The funding outlook matters locally because WIOA (the Workforce Innovation and Opportunity Act) and related grants pay for job training, supportive services and work‑based learning that serve youth, adults and dislocated workers in Penobscot County.

“The QUEST grant has ended effective today,” Langston said, and the board has been working to co‑enroll QUEST participants into other eligible WIOA programs so services can continue.

Susan Sarini, senior workforce development director at Eastern Maine Development Corporation (EMDC), told commissioners the region served 646 people in the program year running July 1, 2024, to June 30, 2025. Of those, 583 were served with formula (WIOA) funds and 41% of enrollees were in Penobscot County (268 people), Sarini said.

Commissioners pressed for numbers about Job Corps pauses and enrollment; Langston said both Bangor Job Corps sites have resumed operations but noted pending litigation by the National Job Corps Association that could affect long‑term funding and enrollment patterns.

Local program changes and pilots were highlighted as evidence the workforce system is adapting. Langston said the board raised the minimum reimbursement for work experience placements from the state minimum wage to 75% of the entry‑level wage, intending to make placements more attractive to employers. Sarini described a pilot that supplied e‑bikes to participants who lack reliable transportation; the pilot’s follow‑up showed improved employment rates and higher earnings six months after program exit.

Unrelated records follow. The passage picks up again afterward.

(* ===== verification/PasteWatch.v ===== *)
(** * Where the human's input stands in a bracketed paste

    [PasteWatch] of [cf-panes/src/arbiter.rs]: the pastes that end in a write,
    over whatever writes they came in. [feed_loop] is the loop of
    [PasteWatch::feed] over the stream (what the last write carried over and this
    one), [feed] the method; [scan] is what they promise, one byte at a time. A
    moment is its nanoseconds, a [Duration] too; a slice out of range is [None]. *)
From Stdlib Require Import Sorting.Sorted.
From S2P Require Import Prelude.
#[local] Open Scope nat_scope.

Definition PASTE_START : list byte := ["027"; "["; "2"; "0"; "0"; "~"]%byte.
Definition PASTE_END : list byte := ["027"; "["; "2"; "0"; "1"; "~"]%byte.

(** A UTF-8 continuation byte: [byte & 0xC0 == 0x80]. *)
Definition continues (b : byte) : bool := (Z.land (u8 b) 0xC0 =? 0x80)%Z.

Definition characters_in (text : list byte) : nat :=
  length (filter (fun b => continues b = false) text).

Record PasteEnd := { pe_at : nat; pe_characters : nat }.

Inductive Segment :=
| Typed (from to : nat)
| Pasted (characters : nat).

Record Fed := { ends : list PasteEnd; segments : list Segment }.

Definition no_fed : Fed := {| ends := []; segments := [] |}.

(** [fed.segments.push(segment)] and [fed.ends.push(end)] *)
Definition push_segment (s : Segment) (fed : Fed) : Fed :=
  {| ends := ends fed; segments := segments fed ++ [s] |}.
Definition push_end (e : PasteEnd) (fed : Fed) : Fed :=
  {| ends := ends fed ++ [e]; segments := segments fed |}.
Lemma output_clock_tells_quiet_witness :
  let o := notes (new_clock 0) [(1000000, true); (3000000, false)] in
  let o' := note o 4000000 false in
  quiet_ms (new_clock 0) 4000000 = None /\
  quiet_ms o' 9000000 = Some (millis_since 9000000 0 - millis_since 4000000 0) /\
  screen_quiet_ms o' 9000000 = screen_quiet_ms o 9000000 /\
  forall quiet, screen_quiet_ms o' 9000000 = Some quiet ->
    exists q, quiet_ms o' 9000000 = Some q /\ q <= quiet.
Proof.
  apply (output_clock_tells_quiet 0 [(1000000, true); (3000000, false)] 4000000 false 9000000).
  - simpl. lia.
  - vm_compute. reflexivity.
Defined.
Lemma deliver_window l key body admission w w' r :
  deliver l key body admission w = Some (w', r) ->
  delivered key body (w_writer w) = (w_writer w', r).
Proof.
  unfold deliver. intros [(w1 & [] & [= <-] & Hrun)|(e & [=] & _)]%bind_run.
  apply bind_run in Hrun as [(w2 & [written pasted] & Hwrite & Hrun)|(e & Hwrite & ->)].
  - apply write_bracketed_window in Hwrite; [|along|apply enter_wait_answers].
    change (w_writer (yielded w)) with (w_writer w) in Hwrite. rewrite Hwrite.
    apply bind_run in Hrun as [(w3 & [] & Hland & Hrun)|(e & Hland & _)];
      [|by apply land_answers in Hland].
    apply land_window in Hland. rewrite <- Hland.
    apply bind_run in Hrun as [(w4 & [] & [= <-] & Hrun)|(e & [=] & _)].
    destruct written as [[]|e]; [by injection Hrun as <- <-|].
    pose proof (fail_input_window l key e pasted _ _ _ Hrun) as Hw.
    apply fail_input_answer in Hrun as ->. by rewrite Hw.
  - exfalso. revert Hwrite. unfold write_bracketed. intros [(v1 & r1 & _ & Hrun)|(? & Hrun & _)]%bind_run.
    + destruct r1; [|done]. apply bind_run in Hrun as [(v2 & [] & _ & Hrun)|(? & Hrun & _)].
      * apply bind_run in Hrun as [(v3 & r3 & _ & Hrun)|(? & Hrun & _)]; [done|].
        unfold write_pane in Hrun. by destruct (write_input _ _ _).
      * by apply enter_wait_answers in Hrun.
    + unfold write_pane in Hrun. by destruct (write_input _ _ _).
Qed.


(** ** A delivery under way *)

Section UnderWay.
Context (l : loc) (Hothers : forall n a, rely l a (others env n a)).
Context (Hlag : forall n, (0 <= lag env n)%Z).

(** A timing whose numbers are a [u64]'s. *)
Definition timing_ok (t : EnterTiming) : Prop := (0 <= e_most_ms t <= u64_max)%Z.

Lemma rested_rely w : rely_world l w (rested w).
Proof using Hothers. unfold rely_world, rested. simpl. apply Hothers. Qed.

Lemma looks_rely w i : rely_world l w (looks_world w i).
Proof using Hothers.
  induction i as [|i IH]; [unfold rely_world; simpl; reflexivity|].
  etrans; [exact IH|]. apply (rested_rely (looks_world w i)).
Qed.

Lemma looks_spaced out pasted w :
  (pasted <= w_time w)%Z ->
  spaced pasted (fun i => (w_time (looks_world w i), clock_at env out (w_tick (looks_world w i)))).
Proof using Hlag.
  intros Hp. split; simpl.
  - pose proof (Hlag (w_tick w)). lia.
  - intros i. pose proof (Hlag (w_tick (rested (looks_world w i)))). simpl in *. lia.
Qed.

(** The wait ends, at a moment the Enter may go. *)
Lemma wait_for_run t out pasted w :
  timing_ok t -> (pasted <= w_time w)%Z ->
  exists i, wait_for t out pasted w = Some (looks_world w i, inl tt) /\
    may_go t (clock_at env out (w_tick (looks_world w i))) pasted (w_time (looks_world w i)) = true /\
    forall j, j < i ->
      may_go t (clock_at env out (w_tick (looks_world w j))) pasted (w_time (looks_world w j)) = false.
Proof using Hlag.
  intros Ht Hp. destruct (wait_returns t pasted _ (looks_spaced out pasted w Hp) Ht) as (i & Hi & _).
  exists i. unfold wait_for. rewrite Hi. split; [done|]. apply wait_spec in Hi as (_ & Hgo & Hnot).
  split; [exact Hgo|]. intros j Hj. apply (Hnot j). lia.
Qed.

“We created a line item cap on vehicle repair, and we’ve created a new cap for e‑bikes,” Langston said, describing policy changes to supportive services. Sarini added the Maine Department of Labor and the Maine Department of Transportation contributed additional funds to expand the e‑bike pilot into other regions after seeing local results.

Sarini also described ARPA‑funded stipends for occupational skills training: the program paid stipends to 158 participants and achieved an 89% rate of participants employed or enrolled six months after completion compared with about 71% for other programs in program year 2024.

Commissioners asked about program monitoring. Langston said the board is undergoing programmatic and fiscal monitoring by the Maine Department of Labor and expected a report to the commission when the process concludes. He also said the board had completed a comprehensive one‑stop certification and had asked each site to return corrective‑action plans by July 2025 where needed.

Why this matters: WIOA and related funding support training and hiring services for hundreds of county residents each year. Commissioners were told a steep federal cut in FY2026 would materially reduce services unless new funds or program changes are found. Meanwhile, local pilots such as e‑bikes and stipends showed measurable short‑term gains that county officials said they wanted to preserve.

Commissioners asked staff to track contingency plans for a potential federal shutdown and to request more detailed enrollment and outcome counts from providers where numbers were not yet final.

The board representatives left commissioners with two clear points: the QUEST grant has closed but many participants are being co‑enrolled to maintain services, and proposed federal WIOA cuts for FY2026 could force program reductions unless state or local mitigation is found.